DATASET ENTRIES START
(* ===== verification/Policy.v ===== *)
(** * The seccomp policies ([src/build.rs])

    The build script compiles four policies into BPF filters with libseccomp:
    the groups of system calls, the registration that rejects overlapping
    groups, and the rules added for each group.  libseccomp is the parameter
    [Libseccomp], with what its documentation says as [LibseccompLaws]. *)

From S2P Require Import Prelude.

(** ** libseccomp *)

Inductive ScmpAction := Allow | Notify | Trace (data : N).

(** [scmp_cmp!($argN < datum)] and [scmp_cmp!($argN & mask == datum)]. *)
Inductive ScmpCmp :=
| CmpLess (arg : nat) (datum : N)
| CmpMaskedEq (arg : nat) (mask datum : N).

#[export] Instance ScmpAction_dec : EqDecision ScmpAction.
Proof. solve_decision. Defined.

(** A comparison on the six [u64] arguments of a system call. *)
Definition cmp_holds (args : list N) (c : ScmpCmp) : bool :=
  match c with
  | CmpLess arg datum => (default 0%N (args !! arg) <? datum)%N
  | CmpMaskedEq arg mask datum => (N.land (default 0%N (args !! arg)) mask =? datum)%N
  end.

Class Libseccomp := {
  ScmpContext : Type;
  (** An exported program, as the kernel runs it. *)
  Bpf : Type;
  ctx_new : ScmpAction → option ScmpContext;
  ctx_set_optimize : ScmpContext → N → option ScmpContext;
  ctx_add_rule_exact : ScmpContext → ScmpAction → N → list ScmpCmp → option ScmpContext;
  ctx_export_bpf : ScmpContext → option Bpf;
  bpf_byte_len : Bpf → N;
  bpf_run : Bpf → N → list N → ScmpAction;
  syscall_from_name : string → option N;
}.

(** The documented behaviour of what the script uses: a context is a default
    action and rules; an exported program runs the rule of a system call when
    its comparisons hold, and the default action otherwise. *)
Class LibseccompLaws `{Libseccomp} := {
  ctx_default : ScmpContext → ScmpAction;
  ctx_rules : ScmpContext → list (N * ScmpAction * list ScmpCmp);
  law_new a : ∃ c, ctx_new a = Some c ∧ ctx_default c = a ∧ ctx_rules c = [];
  law_optimize c : ∃ c', ctx_set_optimize c 2 = Some c' ∧
    ctx_default c' = ctx_default c ∧ ctx_rules c' = ctx_rules c;
  law_add c a nr cs : a ≠ ctx_default c → nr ∉ (ctx_rules c).*1.*1 →
    ∃ c', ctx_add_rule_exact c a nr cs = Some c' ∧ ctx_default c' = ctx_default c ∧
          ctx_rules c' = ctx_rules c ++ [(nr, a, cs)];
  law_export c : NoDup (ctx_rules c).*1.*1 → ∃ b, ctx_export_bpf c = Some b ∧
    (bpf_byte_len b ≠ 0 ∧ bpf_byte_len b `mod` 8 = 0)%N ∧
    (∀ nr a cs args, (nr, a, cs) ∈ ctx_rules c →
       bpf_run b nr args = if forallb (cmp_holds args) cs then a else ctx_default c) ∧
    (∀ nr args, nr ∉ (ctx_rules c).*1.*1 → bpf_run b nr args = ctx_default c);
  law_name s t nr : syscall_from_name s = Some nr → syscall_from_name t = Some nr → s = t;
}.

(** ** Policies *)

Definition MOCK_FD_BASE : N := 1048576.
Definition MAP_ANONYMOUS : N := 32.

Inductive FdPolicy := ReservedRange | AlwaysNotify.
Inductive ScopePolicy := FileBehaviorOnly | Strict.

Record Policy := { file_name : string; fd_policy : FdPolicy; scope : ScopePolicy }.

Definition POLICIES : list Policy := [
  {| file_name := "x86_64_range_file_only.bpf"; fd_policy := ReservedRange; scope := FileBehaviorOnly |};
  {| file_name := "x86_64_range_strict.bpf"; fd_policy := ReservedRange; scope := Strict |};
  {| file_name := "x86_64_mapped_file_only.bpf"; fd_policy := AlwaysNotify; scope := FileBehaviorOnly |};
  {| file_name := "x86_64_mapped_strict.bpf"; fd_policy := AlwaysNotify; scope := Strict |}].

(** ** Groups of system calls *)

Definition PROCESS_EXIT : list string := ["exit"; "exit_group"].

Definition PROCESS_EXECUTION : list string := ["execve"].

Definition LOCAL_SIGNAL_STATE : list string := ["rt_sigaction"; "rt_sigprocmask"; "rt_sigreturn";
  "sigaltstack"; "restart_syscall"].

Definition LOCAL_MEMORY : list string := ["brk"; "munmap"; "mprotect"; "mremap"; "madvise"].

Definition THREAD_RUNTIME : list string := ["arch_prctl"; "set_tid_address"; "set_robust_list";
  "get_robust_list"; "rseq"; "futex"; "futex_waitv"; "sched_yield"].

Definition NONDETERMINISTIC_ENVIRONMENT : list string := ["clock_gettime"; "clock_getres";
  "gettimeofday"; "time"; "times"; "nanosleep"; "clock_nanosleep"; "getrandom"; "uname";
  "sysinfo"; "getrlimit"; "getrusage"].

Definition PROCESS_INFORMATION : list string := ["getpid"; "getppid"; "gettid"; "getuid";
  "geteuid"; "getgid"; "getegid"; "getresuid"; "getresgid"; "getgroups"; "getpgrp"; "getpgid";
  "getsid"].

Definition PROCESS_CHANGE : list string := ["kill"; "tkill"; "tgkill"; "rt_sigqueueinfo";
  "rt_tgsigqueueinfo"; "pidfd_send_signal"; "setpgid"; "setsid"; "setpriority";
  "sched_setaffinity"; "sched_setscheduler"; "sched_setparam"; "sched_setattr"].

Definition PROCESS_CONFIGURATION : list string := ["prctl"; "personality"].

Definition FILESYSTEM_PATH_OPERATIONS : list string := ["open"; "openat"; "openat2"; "creat";
  "unlink"; "unlinkat"; "rename"; "renameat"; "renameat2"; "mkdir"; "mkdirat"; "rmdir"; "chdir";
  "fchdir"; "getcwd"; "link"; "linkat"; "symlink"; "symlinkat"; "readlink"; "readlinkat"; "stat";
  "lstat"; "newfstatat"; "statx"; "access"; "faccessat"; "faccessat2"; "chmod"; "fchmodat";
  "chown"; "lchown"; "fchownat"; "truncate"; "utime"; "utimes"; "utimensat"].

Definition FD_TOPOLOGY : list string := ["dup"; "dup2"; "dup3"; "fcntl"; "pipe"; "pipe2";
  "close_range"; "eventfd"; "eventfd2"; "signalfd"; "signalfd4"; "timerfd_create";
  "inotify_init"; "inotify_init1"; "memfd_create"; "userfaultfd"; "pidfd_open"; "pidfd_getfd"].

Definition NETWORK_TOPOLOGY : list string := ["socket"; "socketpair"; "accept"; "accept4";
  "connect"; "bind"; "listen"].

Definition PROCESS_TOPOLOGY : list string := ["fork"; "vfork"; "clone"; "clone3"].

Definition SUPERVISED_EXECUTION : list string := ["execveat"].

Definition GENERAL_CASE_OPERATIONS : list string := ["ioctl"; "prlimit64"].

Definition POLL_AND_READINESS : list string := ["poll"; "ppoll"; "select"; "pselect6";
  "epoll_create"; "epoll_create1"; "epoll_ctl"; "epoll_wait"; "epoll_pwait"; "epoll_pwait2"].

Definition SPECIAL_FD_OPERATIONS : list string := ["sendfile"; "splice"; "tee"; "vmsplice";
  "copy_file_range"; "inotify_add_watch"; "inotify_rm_watch"; "timerfd_settime";
  "timerfd_gettime"; "fstat"; "fstatfs"; "getdents"; "getdents64"].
DATASET ENTRIES END
• EXERCISE DETAILS:
What is wanted is every line above, written out exactly.

• RESPONSE BOX:
(* ===== verification/Policy.v ===== *)
(** * The seccomp policies ([src/build.rs])

    The build script compiles four policies into BPF filters with libseccomp:
    the groups of system calls, the registration that rejects overlapping
    groups, and the rules added for each group.  libseccomp is the parameter
    [Libseccomp], with what its documentation says as [LibseccompLaws]. *)

From S2P Require Import Prelude.

(** ** libseccomp *)

Inductive ScmpAction := Allow | Notify | Trace (data : N).

(** [scmp_cmp!($argN < datum)] and [scmp_cmp!($argN & mask == datum)]. *)
Inductive ScmpCmp :=
| CmpLess (arg : nat) (datum : N)
| CmpMaskedEq (arg : nat) (mask datum : N).

#[export] Instance ScmpAction_dec : EqDecision ScmpAction.
Proof. solve_decision. Defined.

(** A comparison on the six [u64] arguments of a system call. *)
Definition cmp_holds (args : list N) (c : ScmpCmp) : bool :=
  match c with
  | CmpLess arg datum => (default 0%N (args !! arg) <? datum)%N
  | CmpMaskedEq arg mask datum => (N.land (default 0%N (args !! arg)) mask =? datum)%N
  end.

Class Libseccomp := {
  ScmpContext : Type;
  (** An exported program, as the kernel runs it. *)
  Bpf : Type;
  ctx_new : ScmpAction → option ScmpContext;
  ctx_set_optimize : ScmpContext → N → option ScmpContext;
  ctx_add_rule_exact : ScmpContext → ScmpAction → N → list ScmpCmp → option ScmpContext;
  ctx_export_bpf : ScmpContext → option Bpf;
  bpf_byte_len : Bpf → N;
  bpf_run : Bpf → N → list N → ScmpAction;
  syscall_from_name : string → option N;
}.

(** The documented behaviour of what the script uses: a context is a default
    action and rules; an exported program runs the rule of a system call when
    its comparisons hold, and the default action otherwise. *)
Class LibseccompLaws `{Libseccomp} := {
  ctx_default : ScmpContext → ScmpAction;
  ctx_rules : ScmpContext → list (N * ScmpAction * list ScmpCmp);
  law_new a : ∃ c, ctx_new a = Some c ∧ ctx_default c = a ∧ ctx_rules c = [];
  law_optimize c : ∃ c', ctx_set_optimize c 2 = Some c' ∧
    ctx_default c' = ctx_default c ∧ ctx_rules c' = ctx_rules c;
  law_add c a nr cs : a ≠ ctx_default c → nr ∉ (ctx_rules c).*1.*1 →
    ∃ c', ctx_add_rule_exact c a nr cs = Some c' ∧ ctx_default c' = ctx_default c ∧
          ctx_rules c' = ctx_rules c ++ [(nr, a, cs)];
  law_export c : NoDup (ctx_rules c).*1.*1 → ∃ b, ctx_export_bpf c = Some b ∧
    (bpf_byte_len b ≠ 0 ∧ bpf_byte_len b `mod` 8 = 0)%N ∧
    (∀ nr a cs args, (nr, a, cs) ∈ ctx_rules c →
       bpf_run b nr args = if forallb (cmp_holds args) cs then a else ctx_default c) ∧
    (∀ nr args, nr ∉ (ctx_rules c).*1.*1 → bpf_run b nr args = ctx_default c);
  law_name s t nr : syscall_from_name s = Some nr → syscall_from_name t = Some nr → s = t;
}.

(** ** Policies *)

Definition MOCK_FD_BASE : N := 1048576.
Definition MAP_ANONYMOUS : N := 32.

Inductive FdPolicy := ReservedRange | AlwaysNotify.
Inductive ScopePolicy := FileBehaviorOnly | Strict.

Record Policy := { file_name : string; fd_policy : FdPolicy; scope : ScopePolicy }.

Definition POLICIES : list Policy := [
  {| file_name := "x86_64_range_file_only.bpf"; fd_policy := ReservedRange; scope := FileBehaviorOnly |};
  {| file_name := "x86_64_range_strict.bpf"; fd_policy := ReservedRange; scope := Strict |};
  {| file_name := "x86_64_mapped_file_only.bpf"; fd_policy := AlwaysNotify; scope := FileBehaviorOnly |};
  {| file_name := "x86_64_mapped_strict.bpf"; fd_policy := AlwaysNotify; scope := Strict |}].

(** ** Groups of system calls *)

Definition PROCESS_EXIT : list string := ["exit"; "exit_group"].

Definition PROCESS_EXECUTION : list string := ["execve"].

Definition LOCAL_SIGNAL_STATE : list string := ["rt_sigaction"; "rt_sigprocmask"; "rt_sigreturn";
  "sigaltstack"; "restart_syscall"].

Definition LOCAL_MEMORY : list string := ["brk"; "munmap"; "mprotect"; "mremap"; "madvise"].

Definition THREAD_RUNTIME : list string := ["arch_prctl"; "set_tid_address"; "set_robust_list";
  "get_robust_list"; "rseq"; "futex"; "futex_waitv"; "sched_yield"].

Definition NONDETERMINISTIC_ENVIRONMENT : list string := ["clock_gettime"; "clock_getres";
  "gettimeofday"; "time"; "times"; "nanosleep"; "clock_nanosleep"; "getrandom"; "uname";
  "sysinfo"; "getrlimit"; "getrusage"].

Definition PROCESS_INFORMATION : list string := ["getpid"; "getppid"; "gettid"; "getuid";
  "geteuid"; "getgid"; "getegid"; "getresuid"; "getresgid"; "getgroups"; "getpgrp"; "getpgid";
  "getsid"].

Definition PROCESS_CHANGE : list string := ["kill"; "tkill"; "tgkill"; "rt_sigqueueinfo";
  "rt_tgsigqueueinfo"; "pidfd_send_signal"; "setpgid"; "setsid"; "setpriority";
  "sched_setaffinity"; "sched_setscheduler"; "sched_setparam"; "sched_setattr"].

Definition PROCESS_CONFIGURATION : list string := ["prctl"; "personality"].

Definition FILESYSTEM_PATH_OPERATIONS : list string := ["open"; "openat"; "openat2"; "creat";
  "unlink"; "unlinkat"; "rename"; "renameat"; "renameat2"; "mkdir"; "mkdirat"; "rmdir"; "chdir";
  "fchdir"; "getcwd"; "link"; "linkat"; "symlink"; "symlinkat"; "readlink"; "readlinkat"; "stat";
  "lstat"; "newfstatat"; "statx"; "access"; "faccessat"; "faccessat2"; "chmod"; "fchmodat";
  "chown"; "lchown"; "fchownat"; "truncate"; "utime"; "utimes"; "utimensat"].

Definition FD_TOPOLOGY : list string := ["dup"; "dup2"; "dup3"; "fcntl"; "pipe"; "pipe2";
  "close_range"; "eventfd"; "eventfd2"; "signalfd"; "signalfd4"; "timerfd_create";
  "inotify_init"; "inotify_init1"; "memfd_create"; "userfaultfd"; "pidfd_open"; "pidfd_getfd"].

Definition NETWORK_TOPOLOGY : list string := ["socket"; "socketpair"; "accept"; "accept4";
  "connect"; "bind"; "listen"].

Definition PROCESS_TOPOLOGY : list string := ["fork"; "vfork"; "clone"; "clone3"].

Definition SUPERVISED_EXECUTION : list string := ["execveat"].

Definition GENERAL_CASE_OPERATIONS : list string := ["ioctl"; "prlimit64"].

Definition POLL_AND_READINESS : list string := ["poll"; "ppoll"; "select"; "pselect6";
  "epoll_create"; "epoll_create1"; "epoll_ctl"; "epoll_wait"; "epoll_pwait"; "epoll_pwait2"].

Definition SPECIAL_FD_OPERATIONS : list string := ["sendfile"; "splice"; "tee"; "vmsplice";
  "copy_file_range"; "inotify_add_watch"; "inotify_rm_watch"; "timerfd_settime";
  "timerfd_gettime"; "fstat"; "fstatfs"; "getdents"; "getdents64"].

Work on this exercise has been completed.